== Brief ==
Retype exactly the lines that run from the start of the data to the line holding "pose proof (getUint32_range", including both, and only those.

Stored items
(** X20. When [_parseDelayBin] succeeds on a byte array it returns as
    many delays as the header announces, each an unsigned 32-bit number,
    and it reads nothing beyond them: bytes that follow the table do not
    change the result. *)
Theorem parseDelayBin_ok (bin : list Z) (delays : list Z) :
  _parseDelayBin (Uint8Array_from bin) = Ok delays ->
  getUint32 (Uint8Array_from bin) 0 = Ok (Z.of_nat (length delays)) /\
  Forall isUint32 delays /\
  forall extra, _parseDelayBin (Uint8Array_from bin ++ extra) = Ok delays.
Proof.
  unfold _parseDelayBin.
  destruct (getUint32 (Uint8Array_from bin) 0) as [count|] eqn:Ec; [|done]. cbn [rbind].
  intros Hloop. destruct (parseDelay_loop_ok _ _ _ _ Hloop) as (Hl & Hr & Hx).
  pose proof (getUint32_range _ _ _ (Uint8Array_from_bytes bin) Ec) as [Hc _].
  split; [f_equal; lia|]. split; [apply Hr, Uint8Array_from_bytes|].
  intros extra. rewrite (getUint32_app _ _ _ _ Ec). cbn [rbind]. apply Hx.
Qed.

Lemma parseDelayBin_ok_witness :
  _parseDelayBin (Uint8Array_from goodDelayBin) = Ok [100; 50] /\
  _parseDelayBin (Uint8Array_from goodDelayBin ++ [7; 7; 7]) = Ok [100; 50].
Proof.
  split; [reflexivity|].
  apply (parseDelayBin_ok goodDelayBin [100; 50]). reflexivity.
Defined.

Lemma new_ImageData_ok (data : list Z) (sw sh : Z) (id : ImageData) :
  new_ImageData data sw sh = Ok id ->
  id = mkImageData data sw sh /\ data <> [] /\ 4 * sw * sh = Z.of_nat (length data).
Proof.
  unfold new_ImageData. cbv zeta.
  set (len := Z.of_nat (length data)).
  destruct ((len =? 0) || negb (len mod 4 =? 0)) eqn:E1; [done|].
  destruct ((sw =? 0) || negb ((len / 4) mod sw =? 0)) eqn:E2; [done|].
  destruct (negb (len / 4 / sw =? sh)) eqn:E3; [done|].
  intros [= <-].
  apply orb_false_iff in E1 as [E1a E1b]. apply orb_false_iff in E2 as [E2a E2b].
  apply negb_false_iff in E1b, E2b, E3.
  apply Z.eqb_neq in E1a, E2a. apply Z.eqb_eq in E1b, E2b, E3.
  split; [done|]. split; [intros ->; by apply E1a|].
  pose proof (Z.div_mod len 4 ltac:(lia)) as H4.
  pose proof (Z.div_mod (len / 4) sw E2a) as Hw.
  rewrite E2b, E3 in Hw. lia.
Qed.
(** * The sound engine of the BrickPi3 instrument

    A shallow embedding of [project/utils/sound.py]: the note table, the
    waveform generator [gen_custom_freq], the [Sound] and [SoundSeq] classes
    and their transport methods over the audio backend.

    Conventions of the embedding.
    - A Python [float] is read as a real number and [int(x)] as truncation
      toward zero; an [int] is a [Z].
    - A [bytes] or [bytearray] value is a [list Z] of numbers in [0, 256).
    - A raised exception is the [Raise] case of [outcome]; the exception
      classes are the ones the interpreter raises on the paths modelled.
    - A dynamically typed argument (a note name, a number or [None]) is a
      [value].
    - [functools.lru_cache] memoises a pure function of hashable arguments
      and is transparent for the results. *)

From Stdlib Require Import String.
From Stdlib Require Import Reals Lra Lia ZArith List QArith Qreals Bool.
From Stdlib Require Import Sorted Permutation.
Import ListNotations.

Set Implicit Arguments.

(** ** Exceptions and results *)

Inductive error : Type :=
| ValueError | ZeroDivisionError | OverflowError | TypeError
| NameError | AttributeError | IndexError | SimpleaudioError.

Inductive outcome (A : Type) : Type :=
| Ok (a : A)
| Raise (e : error).

Arguments Ok {A} a.
Arguments Raise {A} e.

Definition bind {A B : Type} (m : outcome A) (k : A -> outcome B) : outcome B :=
  match m with
  | Ok a => k a
  | Raise e => Raise e
  end.

Declare Scope py_scope.
Delimit Scope py_scope with py.
Notation "x <- m ;; k" := (bind m (fun x => k))
  (at level 61, m at next level, right associativity) : py_scope.

Local Open Scope py_scope.

(** A list comprehension whose body may raise: the first exception wins. *)
Fixpoint mapM {A B : Type} (f : A -> outcome B) (l : list A) : outcome (list B) :=
  match l with
  | [] => Ok []
  | a :: l' => b <- f a ;; bs <- mapM f l' ;; Ok (b :: bs)
  end.

Definition succeeded {A : Type} (m : outcome A) : Prop := exists a, m = Ok a.

(** ** Dynamically typed arguments *)

Inductive value : Type :=
| VNone
| VStr (s : string)
| VNum (r : R).

(** ** The note table *)

Local Open Scope string_scope.
Local Open Scope Q_scope.

Definition NOTE : list (string * Q) := [
  ("C0", 16.35); ("D0", 18.35); ("E0", 20.60); ("F0", 21.83); ("G0", 24.50);
  ("A0", 27.50); ("B0", 30.87); ("C1", 32.70); ("D1", 36.71); ("E1", 41.20);
  ("F1", 43.65); ("G1", 49.00); ("A1", 55.00); ("B1", 61.74); ("C2", 65.41);
  ("D2", 73.42); ("E2", 82.41); ("F2", 87.31); ("G2", 98.00); ("A2", 110.00);
  ("B2", 123.47); ("C3", 130.81); ("D3", 146.83); ("E3", 164.81);
  ("F3", 174.61); ("G3", 196.00); ("A3", 220.00); ("B3", 246.94);
  ("C4", 261.63); ("D4", 293.66); ("E4", 329.63); ("F4", 349.23);
  ("G4", 392.00); ("A4", 440.00); ("B4", 493.88); ("C5", 523.25);
  ("D5", 587.33); ("E5", 659.25); ("F5", 698.46); ("G5", 783.99);
  ("A5", 880.00); ("B5", 987.77); ("C6", 1046.50); ("D6", 1174.66);
  ("E6", 1318.51); ("F6", 1396.91); ("G6", 1567.98); ("A6", 1760.00);
  ("B6", 1975.53); ("C7", 2093.00); ("D7", 2349.32); ("E7", 2637.02);
  ("F7", 2793.83); ("G7", 3135.96); ("A7", 3520.00); ("B7", 3951.07);
  ("C8", 4186.01); ("D8", 4698.63); ("E8", 5274.04); ("F8", 5587.65);
  ("G8", 6271.93); ("A8", 7040.00); ("B8", 7902.13); ("C#0", 17.32);
  ("Db0", 17.32); ("D#0", 19.45); ("Eb0", 19.45); ("F#0", 23.12);
  ("Gb0", 23.12); ("G#0", 25.96); ("Ab0", 25.96); ("A#0", 29.14);
  ("Bb0", 29.14); ("C#1", 34.65); ("Db1", 34.65); ("D#1", 38.89);
  ("Eb1", 38.89); ("F#1", 46.25); ("Gb1", 46.25); ("G#1", 51.91);
  ("Ab1", 51.91); ("A#1", 58.27); ("Bb1", 58.27); ("C#2", 69.30);
  ("Db2", 69.30); ("D#2", 77.78); ("Eb2", 77.78); ("F#2", 92.50);
  ("Gb2", 92.50); ("G#2", 103.83); ("Ab2", 103.83); ("A#2", 116.54);
  ("Bb2", 116.54); ("C#3", 138.59); ("Db3", 138.59); ("D#3", 155.56);
  ("Eb3", 155.56); ("F#3", 185.00); ("Gb3", 185.00); ("G#3", 207.65);
  ("Ab3", 207.65); ("A#3", 233.08); ("Bb3", 233.08); ("C#4", 277.18);
  ("Db4", 277.18); ("D#4", 311.13); ("Eb4", 311.13); ("F#4", 369.99);
  ("Gb4", 369.99); ("G#4", 415.30); ("Ab4", 415.30); ("A#4", 466.16);
  ("Bb4", 466.16); ("C#5", 554.37); ("Db5", 554.37); ("D#5", 622.25);
  ("Eb5", 622.25); ("F#5", 739.99); ("Gb5", 739.99); ("G#5", 830.61);
  ("Ab5", 830.61); ("A#5", 932.33); ("Bb5", 932.33); ("C#6", 1108.73);
  ("Db6", 1108.73); ("D#6", 1244.51); ("Eb6", 1244.51); ("F#6", 1479.98);
  ("Gb6", 1479.98); ("G#6", 1661.22); ("Ab6", 1661.22); ("A#6", 1864.66);
  ("Bb6", 1864.66); ("C#7", 2217.46); ("Db7", 2217.46); ("D#7", 2489.02);
  ("Eb7", 2489.02); ("F#7", 2959.96); ("Gb7", 2959.96); ("G#7", 3322.44);
  ("Ab7", 3322.44); ("A#7", 3729.31); ("Bb7", 3729.31); ("C#8", 4434.92);
  ("Db8", 4434.92); ("D#8", 4978.03); ("Eb8", 4978.03); ("F#8", 5919.91);
  ("Gb8", 5919.91); ("G#8", 6644.88); ("Ab8", 6644.88); ("A#8", 7458.62);
  ("Bb8", 7458.62)
].

Local Close Scope Q_scope.
Local Close Scope string_scope.

(** [NOTE[k]] where [k in NOTE], and [None] where not. *)
Fixpoint assoc (k : string) (d : list (string * Q)) : option Q :=
  match d with
  | [] => None
  | (k', v) :: d' => if String.eqb k k' then Some v else assoc k d'
  end.

Definition NOTE_get (k : string) : option Q := assoc k NOTE.

Local Open Scope R_scope.

(** ** Numbers, ranges and item assignment *)

(** [int(x)] on a float. *)
Definition py_int (x : R) : Z :=
  if Rle_dec 0 x then Zfloor x else Zceil x.

(** [x / y] on floats. *)
Definition py_div (x y : R) : outcome R :=
  if Req_dec_T y 0 then Raise ZeroDivisionError else Ok (x / y).

(** [range(0, n)]. *)
Definition range (n : Z) : list Z := map Z.of_nat (seq 0 (Z.to_nat n)).

(** [max(l)] on a list of floats. *)
Definition py_max (l : list R) : outcome R :=
  match l with
  | [] => Raise ValueError
  | x :: l' => Ok (fold_left Rmax l' x)
  end.

Fixpoint replace_nth {A : Type} (l : list A) (i : nat) (x : A) : list A :=
  match l, i with
  | [], _ => []
  | _ :: l', O => x :: l'
  | a :: l', S i' => a :: replace_nth l' i' x
  end.

(** [l[i] = x]: a negative index counts from the end, an index out of range
    raises. *)
Definition setitem {A : Type} (l : list A) (i : Z) (x : A) : outcome (list A) :=
  let len := Z.of_nat (length l) in
  let j := (if i <? 0 then i + len else i)%Z in
  if ((0 <=? j) && (j <? len))%Z
  then Ok (replace_nth l (Z.to_nat j) x)
  else Raise IndexError.

(** [v.to_bytes(2, "little", signed=True)]. *)
Definition to_bytes (v : Z) : outcome (list Z) :=
  if ((-32768 <=? v) && (v <=? 32767))%Z
  then Ok [v mod 256; (v / 256) mod 256]%Z
  else Raise OverflowError.

(** ** Waveforms *)

Definition waveform : Type := list R -> value -> outcome (list R).

(** [2 * math.pi * freq * i] where [freq] is an argument of any type. *)
Definition num (v : value) : outcome R :=
  match v with
  | VNum r => Ok r
  | _ => Raise TypeError
  end.

Definition BASE_SOUND : waveform := fun x freq =>
  mapM (fun i => f <- num freq ;; Ok (sin (2 * PI * f * i))) x.

Definition linspace (fs : R) (n : Z) : list R :=
  map (fun i => IZR i / fs) (range n).

(** The closure [strength] of [freq_modulator]: bound only when [k] is a
    number or a note name of the table. *)
Definition strength_of (k : value) : option R :=
  match k with
  | VNum r => Some r
  | VStr s => option_map Q2R (NOTE_get s)
  | VNone => None
  end.

Definition call_strength (st : option R) : outcome R :=
  match st with
  | Some r => Ok r
  | None => Raise NameError
  end.

Definition freq_modulator (mod_ : R) (k : value) : waveform := fun x freq =>
  let strength := strength_of k in
  let carrier := map (fun i => 2 * PI * i * mod_) x in
  modulator <- mapM (fun i => s <- call_strength strength ;;
                              f <- num freq ;;
                              Ok (s * sin (2 * PI * i * f))) x ;;
  let res := map (fun cm => cos (fst cm + snd cm)) (combine carrier modulator) in
  maximum <- py_max (map Rabs res) ;;
  mapM (fun r => py_div r maximum) res.

(** The fade loop of [gen_custom_freq]: for [i] in [range(cutoff)] the same
    value is stored at both ends of [dynamics]. *)
Definition fade_step (n cutoff : Z) (k : R) (dyn : outcome (list R)) (i : Z)
  : outcome (list R) :=
  d <- dyn ;;
  let x := ln (IZR i / IZR cutoff * 7 + 1) * k in
  d1 <- setitem d (n - i - 1)%Z x ;;
  setitem d1 i x.

Definition resolve_instrument (instrument instrument_strength : value) : waveform :=
  match instrument with
  | VStr s =>
      match NOTE_get s with
      | Some q => freq_modulator (Q2R q) instrument_strength
      | None => BASE_SOUND
      end
  | VNum r => freq_modulator (Rabs r) instrument_strength
  | VNone => BASE_SOUND
  end.

(** The integers that [gen_custom_freq] hands to [to_bytes], in order. *)
Definition gen_samples (frequency : value) (seconds vol_factor fs : R)
    (instrument instrument_strength : value) (cutoff_factor : R)
  : outcome (list Z) :=
  let instrument := resolve_instrument instrument instrument_strength in
  let n := py_int (seconds * fs) in
  let t := map (fun i => IZR i / fs) (range n) in
  note <- instrument t frequency ;;
  maximum <- py_max (map Rabs note) ;;
  audio <- mapM (fun i => py_div (IZR (py_int (i * vol_factor * (2 ^ 15 - 1)))) maximum)
                note ;;
  let dynamics := map (fun _ => 1) (range n) in
  let cutoff := Z.min (Z.of_nat (length audio)) (py_int (fs * cutoff_factor)) in
  let k := (1 / 3) * (1 / ln 2) in
  dynamics <- fold_left (fade_step n cutoff k) (range cutoff) (Ok dynamics) ;;
  Ok (map (fun ad => py_int (fst ad * snd ad)) (combine audio dynamics)).

Definition gen_custom_freq (frequency : value) (seconds vol_factor fs : R)
    (instrument instrument_strength : value) (cutoff_factor : R)
  : outcome (list Z) :=
  samples <- gen_samples frequency seconds vol_factor fs
                         instrument instrument_strength cutoff_factor ;;
  chunks <- mapM to_bytes samples ;;
  Ok (concat chunks).

(** ** The audio backend

    [simpleaudio] is an external library.  Its contract, as the classes use
    it: [play_buffer] starts one playback and returns a new handle for it,
    or raises when the backend refuses the buffer; a handle is playing from
    its start until it is stopped or the playback runs to its end;
    [wait_done] returns once the handle no longer plays.

    The backend keeps the [history] of its playbacks, the latest event
    first: a playback started under a handle; [stop] was called on a handle,
    [wait_done] was called on it, or its playback reached the end of the
    buffer.  The order of the calls a method makes is read from it. *)

Definition handle : Type := nat.

Inductive ending : Type :=
| ByStop
| ByWaitDone
| ByItself.

Inductive event : Type :=
| Started (h : handle)
| Finished (how : ending) (h : handle).

Record device : Type := mkDevice {
  playing : list handle;
  next_handle : handle;
  refusing : bool;
  history : list event
}.

Definition play_buffer (dev : device) : device * outcome handle :=
  if refusing dev then (dev, Raise SimpleaudioError)
  else (mkDevice (next_handle dev :: playing dev) (S (next_handle dev)) false
                 (Started (next_handle dev) :: history dev),
        Ok (next_handle dev)).

Definition retire (how : ending) (h : handle) (dev : device) : device :=
  mkDevice (remove Nat.eq_dec h (playing dev)) (next_handle dev) (refusing dev)
           (Finished how h :: history dev).

Definition handle_stop : handle -> device -> device := retire ByStop.
Definition handle_wait_done : handle -> device -> device := retire ByWaitDone.
Definition handle_is_playing (h : handle) (dev : device) : bool :=
  existsb (Nat.eqb h) (playing dev).

(** A step of the backend, not of the program: it starts or stops refusing
    buffers.  (A playback that reaches the end of its buffer is
    [retire ByItself].) *)
Definition backend_refuses (b : bool) (dev : device) : device :=
  mkDevice (playing dev) (next_handle dev) b (history dev).

(** [bytearray(n)]. *)
Definition bytearray (n : Z) : outcome (list Z) :=
  if (n <? 0)%Z then Raise ValueError else Ok (repeat 0%Z (Z.to_nat n)).

(** [for i, a in enumerate(new_audio): audio[i] = a], from index [i]; the
    items stored before an exception stay stored. *)
Fixpoint store_from (audio : list Z) (i : Z) (new_audio : list Z)
  : list Z * outcome unit :=
  match new_audio with
  | [] => (audio, Ok tt)
  | a :: rest =>
      match setitem audio i a with
      | Ok audio' => store_from audio' (i + 1)%Z rest
      | Raise e => (audio, Raise e)
      end
  end.

(** ** class Sound *)

Module Sound.

(** An attribute that a conditional assignment may leave unset is an
    [option]; [player] is read through [getattr(self, 'player', None)], so
    unset and [None] are the same there. *)
Record t : Type := mk {
  pitch : option value;
  instrument : option value;
  vol_factor : R;
  instrument_strength : value;
  cutoff_factor : R;
  seconds : R;
  fs : R;
  size : Z;
  audio : list Z;
  player : option handle
}.

Definition with_audio (self : t) (a : list Z) : t :=
  mk (pitch self) (instrument self) (vol_factor self) (instrument_strength self)
     (cutoff_factor self) (seconds self) (fs self) (size self) a (player self).

Definition with_player (self : t) (p : option handle) : t :=
  mk (pitch self) (instrument self) (vol_factor self) (instrument_strength self)
     (cutoff_factor self) (seconds self) (fs self) (size self) (audio self) p.

Definition set_pitch (self : t) (pitch_ : value) : t :=
  let assign v :=
    mk (Some v) (instrument self) (vol_factor self) (instrument_strength self)
       (cutoff_factor self) (seconds self) (fs self) (size self) (audio self)
       (player self) in
  match pitch_ with
  | VStr s =>
      match NOTE_get s with
      | Some q => assign (VNum (Q2R q))
      | None => self
      end
  | VNum r => assign (VNum (Rabs r))
  | VNone => assign VNone
  end.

== Completed exercise ==
(** X20. When [_parseDelayBin] succeeds on a byte array it returns as
    many delays as the header announces, each an unsigned 32-bit number,
    and it reads nothing beyond them: bytes that follow the table do not
    change the result. *)
Theorem parseDelayBin_ok (bin : list Z) (delays : list Z) :
  _parseDelayBin (Uint8Array_from bin) = Ok delays ->
  getUint32 (Uint8Array_from bin) 0 = Ok (Z.of_nat (length delays)) /\
  Forall isUint32 delays /\
  forall extra, _parseDelayBin (Uint8Array_from bin ++ extra) = Ok delays.
Proof.
  unfold _parseDelayBin.
  destruct (getUint32 (Uint8Array_from bin) 0) as [count|] eqn:Ec; [|done]. cbn [rbind].
  intros Hloop. destruct (parseDelay_loop_ok _ _ _ _ Hloop) as (Hl & Hr & Hx).
  pose proof (getUint32_range _ _ _ (Uint8Array_from_bytes bin) Ec) as [Hc _].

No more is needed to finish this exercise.